Department of Medical Genetics, Erciyes University Medicine Faculty Kayseri, 38039 Kayseri, Turkey.
Mol Biol Rep. 2011 Nov;38(8):5065-9. doi: 10.1007/s11033-010-0652-7. Epub 2010 Dec 14.
Familial Mediterranean Fever (FMF) is an autosomal recessive autoinflammatory disorder with the responsible gene of MEFV which primarily affects Jewish, Armenian, Turkish and Arab populations. The FMF gene (MEFV) has recently been cloned to chromosome 16 p, which encodes pyrin. In the present study, we enrolled 2,067 unrelated patients with the suspicion of FMF in Middle Anatolia between the years 2006-2009 and identified the 12 MEFV mutations. DNA was amplified by PCR and subjected to reverse hybridization for the detection of MEFV gene mutations. Among the 2,067 patients, 866 (41.9%) were males and 1,201 (58.1%) were females. The mutations were homozygous in 176 (16.85%) patients, compound heterozygous in 314 (30.1%) patients, heterozygous in 546 (52.25%) patients and the other forms of mutations were found in 8 patients (0.76%). No mutation was detected in 1,023 (49.5%) patients. The most frequent mutations were M694V, M680I (G/C), E148Q and V726A. We could not find any significant differences between the two common mutations according to the gender. The high incidence of MEFV gene mutations in the Turkish population indicated that newborn screening may be discussed in the future. Because of the ethnic origin of Anatolia, larger serial analyses are necessary to investigate the rate and coexistence of these mutations.

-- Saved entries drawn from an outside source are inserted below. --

(* ===== verification/Ingestor.v ===== *)
(** * From a write request to per-metric batches

    [src/pkg/pgmodel/ingestor.go] ([DBIngestor.Ingest], [parseData]) and
    [insert_ctx.go] ([FinishWriteRequest]).  [parseData] moves the samples out
    of the request, groups them by metric name and gives the request back to its
    pool.  The [inserter] interface is a parameter of [Ingest]. *)
From S2P Require Import Prelude Labels SampleIter.

Module Ing.
Import Smp.

Section ingest.
Context {F : Type} `{GoSort}.

(** [wr_spare] are the entries of the slice beyond its length, kept for reuse. *)
Record WriteRequest := MkWR { wr_Timeseries : list (TimeSeries F); wr_spare : list (TimeSeries F) }.

Definition NewWriteRequest : WriteRequest := MkWR [] [].

(** Clears every label and drops the slices; the pool keeps the request. *)
Definition FinishWriteRequest (wr : WriteRequest) : WriteRequest :=
  MkWR [] (((λ _, MkTS [] []) <$> wr_Timeseries wr) ++ wr_spare wr).

(** [dataSamples[metricName] = append(dataSamples[metricName], sample)]. *)
Definition add_sample (data : gmap string (list (samplesInfo F))) (m : string)
    (si : samplesInfo F) : gmap string (list (samplesInfo F)) :=
  <[m := default [] (data !! m) ++ [si]]> data.

(** The loop of [parseData]; on success it also gives the series with their
    labels sorted in place and their samples set to nil. *)
Fixpoint parse_loop (interner : gmap string Lbl.Labels)
    (data : gmap string (list (samplesInfo F))) (rows : nat) (tts : list (TimeSeries F))
    : gmap string Lbl.Labels *
      res (list (TimeSeries F) * gmap string (list (samplesInfo F)) * nat) :=
  match tts with
  | [] => (interner, Ok ([], data, rows))
  | t :: rest =>
      match ts_Samples t with
      | [] =>
          let '(interner, r) := parse_loop interner data rows rest in
          (interner, let* (rest', data, rows) := r in Ok (t :: rest', data, rows))
      | _ =>
          match Lbl.labelProtosToLabels interner (ts_Labels t) with
          | Err e => (interner, Err e)
          | Panic m => (interner, Panic m)
          | Ok (interner, sorted, seriesLabels, metricName) =>
              if bool_decide (metricName = ""%string) then (interner, Err ErrNoMetricName)
              else
                let sample := MkInfo seriesLabels (-1) (ts_Samples t) in
                let '(interner, r) :=
                  parse_loop interner (add_sample data metricName sample)
                    (rows + length (ts_Samples t)) rest in
                (interner, let* (rest', data, rows) := r in
                           Ok (MkTS sorted [] :: rest', data, rows))
          end
      end
  end.

Definition parseData (interner : gmap string Lbl.Labels) (tts : list (TimeSeries F))
    (req : WriteRequest)
    : gmap string Lbl.Labels * WriteRequest *
      res (list (TimeSeries F) * gmap string (list (samplesInfo F)) * nat) :=
  match parse_loop interner ∅ 0 tts with
  | (interner, Ok r) => (interner, FinishWriteRequest req, Ok r)
  | (interner, e) => (interner, req, e)
  end.

(** The number of rows [InsertData] counts while it walks over the map. *)
Definition count_rows (data : gmap string (list (samplesInfo F))) : nat := map_sum num_rows data.

(** [Ingest] returns a count and an error; [InsertNewData] is the method of the
    [inserter] interface. *)
Definition Ingest {D} (InsertNewData : D → gmap string (list (samplesInfo F)) → D * (nat * option goerror))
    (d : D) (interner : gmap string Lbl.Labels) (tts : list (TimeSeries F)) (req : WriteRequest)
    : D * gmap string Lbl.Labels * WriteRequest * res (nat * option goerror) :=
  match parseData interner tts req with
  | (interner, req, Panic m) => (d, interner, req, Panic m)
  | (interner, req, Err e) => (d, interner, req, Ok (0, Some e))
  | (interner, req, Ok (_, data, totalRows)) =>
      let '(d, (rowsInserted, err)) := InsertNewData d data in
      (d, interner, req,
       match err with
       | None => if bool_decide (rowsInserted = totalRows) then Ok (rowsInserted, None)
                 else Ok (rowsInserted, Some (Errorf "Failed to insert all the data! Expected: %d, Got: %d"))
       | Some err => Ok (rowsInserted, Some err)
       end)
  end.

(** ** Specification *)

(** [si] is the batch entry for the series [t]. *)
Definition info_for (t : TimeSeries F) (si : samplesInfo F) : Prop :=
  samples si = ts_Samples t ∧ seriesID si = (-1)%Z ∧
  Lbl.metricName (labels si) ≠ ""%string ∧ Lbl.labels_wf (labels si) ∧
  ∃ o, o ≡ₚ ts_Labels t ∧ labels si = Lbl.fill_labels (Lbl.encode o) o.

Definition has_samples (t : TimeSeries F) : Prop := ts_Samples t ≠ [].
#[global] Instance has_samples_dec t : Decision (has_samples t).
Proof. unfold has_samples. destruct (ts_Samples t); [right|left]; naive_solver. Defined.

Definition of_metric (m : string) (si : samplesInfo F) : Prop :=
  Lbl.metricName (labels si) = m.
#[global] Instance of_metric_dec m si : Decision (of_metric m si).
Proof. unfold of_metric. apply _. Defined.

(** The per-metric lists of [data] are the entries [infos] of that metric, in order. *)
Definition grouped (infos : list (samplesInfo F)) (data : gmap string (list (samplesInfo F))) : Prop :=
  ∀ m, data !! m = match filter (of_metric m) infos with [] => None | l => Some l end.

(** ** Lemmas *)

Lemma num_rows_app (l k : list (samplesInfo F)) : num_rows (l ++ k) = num_rows l + num_rows k.
Proof. unfold num_rows. by rewrite fmap_app, sum_list_nat_app. Qed.

Lemma count_rows_lookup (data : gmap string (list (samplesInfo F))) m :
  count_rows data = num_rows (default [] (data !! m)) + count_rows (delete m data).
Proof.
  destruct (data !! m) as [l|] eqn:Hm; simpl.
  - by apply map_sum_lookup.
  - by rewrite delete_id.
Qed.

Lemma count_rows_add data m si :
  count_rows (add_sample data m si) = count_rows data + length (samples si).
Proof.
  unfold add_sample. rewrite (count_rows_lookup data m). unfold count_rows.
  rewrite map_sum_insert_delete, num_rows_app.
  unfold num_rows at 2. simpl. lia.
Qed.

Lemma grouped_add infos data si :
  grouped infos data → grouped (infos ++ [si]) (add_sample data (Lbl.metricName (labels si)) si).
Proof.
  intros Hg m. unfold add_sample. rewrite filter_app, lookup_insert.
  rewrite filter_cons, filter_nil. case_decide as Hm.
  - rewrite decide_True by done. rewrite (Hg (Lbl.metricName (labels si))), Hm.
    destruct (filter (of_metric m) infos); done.
  - rewrite decide_False by done. rewrite app_nil_r. apply Hg.
Qed.

Lemma parse_loop_spec tts interner data rows infos interner' tts' data' rows' :
  Lbl.interner_ok interner → grouped infos data → count_rows data = rows →
  parse_loop interner data rows tts = (interner', Ok (tts', data', rows')) →
  ∃ infos', Forall2 info_for (filter has_samples tts) infos' ∧
    grouped (infos ++ infos') data' ∧ count_rows data' = rows' ∧
    rows' = rows + sum_list_nat ((λ t, length (ts_Samples t)) <$> tts) ∧
    Lbl.interner_ok interner' ∧ Forall (λ t, ts_Samples t = []) tts'.
Proof.
  revert interner data rows infos interner' tts' data' rows'.
  induction tts as [|t tts IH]; intros interner data rows infos interner' tts' data' rows' Hok Hg Hc; simpl.
  { intros [= <- <- <- <-]. exists []. rewrite app_nil_r. simpl. split_and!; auto. }
  rewrite filter_cons. destruct (ts_Samples t) as [|s ss] eqn:Hs.
  { destruct (parse_loop interner data rows tts) as [i1 [[[tts1 d1] r1]|e|p]] eqn:Hp; try done.
    simpl. intros [= <- <- <- <-].
    rewrite decide_False by (unfold has_samples; rewrite Hs; tauto).
    destruct (IH _ _ _ _ _ _ _ _ Hok Hg Hc Hp) as (infos' & ? & ? & ? & ? & ? & ?).
    exists infos'. split_and!; auto. }
  rewrite decide_True by (unfold has_samples; by rewrite Hs).
  destruct (Lbl.labelProtosToLabels interner (ts_Labels t)) as [[[[i1 o] l] mn]|e|p] eqn:Hl; try done.
  apply Lbl.labelProtosToLabels_ok in Hl as (Hok1 & Ho & Hl & -> & Hin & _); [|done].
  pose proof (Lbl.interner_ok_wf _ _ _ Hok1 Hin) as Hwf.
  case_bool_decide as Hmn; [done|].
  set (si := MkInfo l (-1) (s :: ss)).
  destruct (parse_loop i1 (add_sample data (Lbl.metricName l) si) _ tts)
    as [i2 [[[tts1 d1] r1]|e|p]] eqn:Hp; try done.
  simpl. intros [= <- <- <- <-].
  destruct (IH _ _ _ (infos ++ [si]) _ _ _ _ Hok1 (grouped_add _ _ si Hg)
    ltac:(rewrite count_rows_add, Hc; reflexivity) Hp) as (infos' & H1 & H2 & H3 & H4 & H5 & H6).
  exists (si :: infos'). split_and!; auto.
  - constructor; [|done]. unfold info_for. simpl. rewrite Hs. split_and!; eauto.
  - by rewrite <-(assoc_L (++)) in H2.
  - rewrite H4. unfold fmap. simpl. lia.
Qed.

(** [parseData] from the empty map, the form both properties use. *)
Lemma parseData_ok interner tts req interner' req' tts' data rows :
  Lbl.interner_ok interner →
  parseData interner tts req = (interner', req', Ok (tts', data, rows)) →
  ∃ infos, Forall2 info_for (filter has_samples tts) infos ∧ grouped infos data ∧
    count_rows data = rows ∧ rows = sum_list_nat ((λ t, length (ts_Samples t)) <$> tts) ∧
    Lbl.interner_ok interner' ∧ Forall (λ t, ts_Samples t = []) tts' ∧
    req' = FinishWriteRequest req.
Proof.
  unfold parseData. intros Hok.
  destruct (parse_loop interner ∅ 0 tts) as [i1 r1] eqn:Hp. destruct r1; intros [= <- <- ->].
  apply (parse_loop_spec _ _ _ _ []) in Hp as (infos & ? & ? & ? & ? & ? & ?); try done.
  eauto 10.
Qed.

(** [parseData] loses and invents nothing: every series with samples gives one
    batch entry with its samples, its labels (as a permutation) and no series id
    yet; the entries of a metric are kept under that metric in request order; the
    row count is the total number of samples; the moved-out series keep none. *)
Theorem parseData_spec interner tts req interner' req' tts' data rows :
  Lbl.interner_ok interner →
  parseData interner tts req = (interner', req', Ok (tts', data, rows)) →
  ∃ infos, Forall2 info_for (filter has_samples tts) infos ∧ grouped infos data ∧
    count_rows data = rows ∧ rows = sum_list_nat ((λ t, length (ts_Samples t)) <$> tts) ∧
    Lbl.interner_ok interner' ∧ Forall (λ t, ts_Samples t = []) tts' ∧
    wr_Timeseries req' = [].
Proof.
  intros Hok Hp. apply parseData_ok in Hp as (infos & ? & ? & ? & ? & ? & ? & ->); [|done].
  eauto 10.
Qed.

Section ingest_result.
Context {D : Type} (InsertNewData : D → gmap string (list (samplesInfo F)) → D * (nat * option goerror)).

(** A nil error from [Ingest] means every sample of the request was counted as
    inserted and the request went back to its pool; a failing request never
    reaches the inserter when the parser rejects it. *)
Theorem Ingest_ok_counts d interner tts req d' interner' req' n :
  Lbl.interner_ok interner →
  Ingest InsertNewData d interner tts req = (d', interner', req', Ok (n, None)) →
  n = sum_list_nat ((λ t, length (ts_Samples t)) <$> tts) ∧ wr_Timeseries req' = [] ∧
  ∃ infos data, Forall2 info_for (filter has_samples tts) infos ∧ grouped infos data ∧
    InsertNewData d data = (d', (n, None)).
Proof.
  intros Hok. unfold Ingest.
  destruct (parseData interner tts req) as [[i1 q1] r1] eqn:Hp. destruct r1 as [[[tts1 data] rows]|e|p]; [|done..].
  apply parseData_ok in Hp as (infos & ? & ? & ? & -> & ? & ? & ->); [|done].
  destruct (InsertNewData d data) as [d1 [rowsInserted [err|]]] eqn:Hi; [done|].
  case_bool_decide; intros [= <- <- <- <-]. split_and!; try done. exists infos, data. by subst.
Qed.

(** A series with samples and no metric name stops the request before any insertion. *)
Lemma Ingest_no_metric_name d interner t tts req o i' l :
  ts_Samples t ≠ [] → Lbl.labelProtosToLabels interner (ts_Labels t) = Ok (i', o, l, ""%string) →
  Ingest InsertNewData d interner (t :: tts) req = (d, i', req, Ok (0, Some ErrNoMetricName)).
Proof.
  intros Hs Hl. unfold Ingest, parseData. simpl. destruct (ts_Samples t); [done|].
  by rewrite Hl.
Qed.

End ingest_result.

End ingest.
Arguments WriteRequest : clear implicits.

(** ** Concrete run *)

Definition ex_tts : list (TimeSeries Z) :=
  [MkTS [Lbl.MkLabel "job" "a"; Lbl.MkLabel "__name__" "up"] [MkSample 10 1; MkSample 20 2];
   MkTS [Lbl.MkLabel "__name__" "idle"] [];
   MkTS [Lbl.MkLabel "__name__" "up"] [MkSample 15 3]]%Z.

Definition ex_insert (d : nat) (data : gmap string (list (samplesInfo Z))) : nat * (nat * option goerror) :=
  (d + count_rows data, (count_rows data, None)).

Definition ex_parse := parseData ∅ ex_tts NewWriteRequest.

Lemma parseData_spec_witness :
  ∃ i' q' tts' data, ex_parse = (i', q', Ok (tts', data, 3)) ∧ count_rows data = 3 ∧
    Forall (λ t, ts_Samples t = []) tts'.
Proof.
  eexists _, _, _, _. split; [vm_compute; reflexivity|].
  edestruct (parseData_spec ∅ ex_tts NewWriteRequest) as (_ & _ & _ & H1 & _ & _ & H2 & _);
    [exact Lbl.interner_ok_empty|vm_compute; reflexivity|].
  split; [exact H1|exact H2].
Defined.

Lemma Ingest_ok_counts_witness :
  ∃ d' i' q', Ingest ex_insert 0 ∅ ex_tts NewWriteRequest = (d', i', q', Ok (3, None)) ∧
    wr_Timeseries q' = [].
Proof.
  eexists _, _, _. split; [vm_compute; reflexivity|].
  eapply (Ingest_ok_counts ex_insert 0 ∅ ex_tts NewWriteRequest);
    [exact Lbl.interner_ok_empty|vm_compute; reflexivity].
Defined.

End Ing.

家族性地中海热(FMF)是一种常染色体隐性自身炎症性疾病,其致病基因是 MEFV,主要影响犹太、亚美尼亚、土耳其和阿拉伯人群。FMF 基因(MEFV)最近已被克隆到 16p 染色体,该基因编码 pyrin。在本研究中,我们在 2006-2009 年间招募了来自中安纳托利亚的 2067 名疑似 FMF 的无关患者,并鉴定了 12 种 MEFV 突变。通过 PCR 扩增 DNA,并进行反向杂交检测 MEFV 基因突变。在 2067 名患者中,866 名(41.9%)为男性,1201 名(58.1%)为女性。176 名患者(16.85%)为纯合突变,314 名患者(30.1%)为复合杂合突变,546 名患者(52.25%)为杂合突变,8 名患者(0.76%)为其他形式的突变。1023 名患者(49.5%)未检测到突变。最常见的突变是 M694V、M680I(G/C)、E148Q 和 V726A。根据性别,我们没有发现这两种常见突变之间有任何显著差异。土耳其人群中 MEFV 基因突变的高发率表明,未来可能需要讨论新生儿筛查。由于安纳托利亚的种族起源,需要进行更大的系列分析来研究这些突变的发生率和共存情况。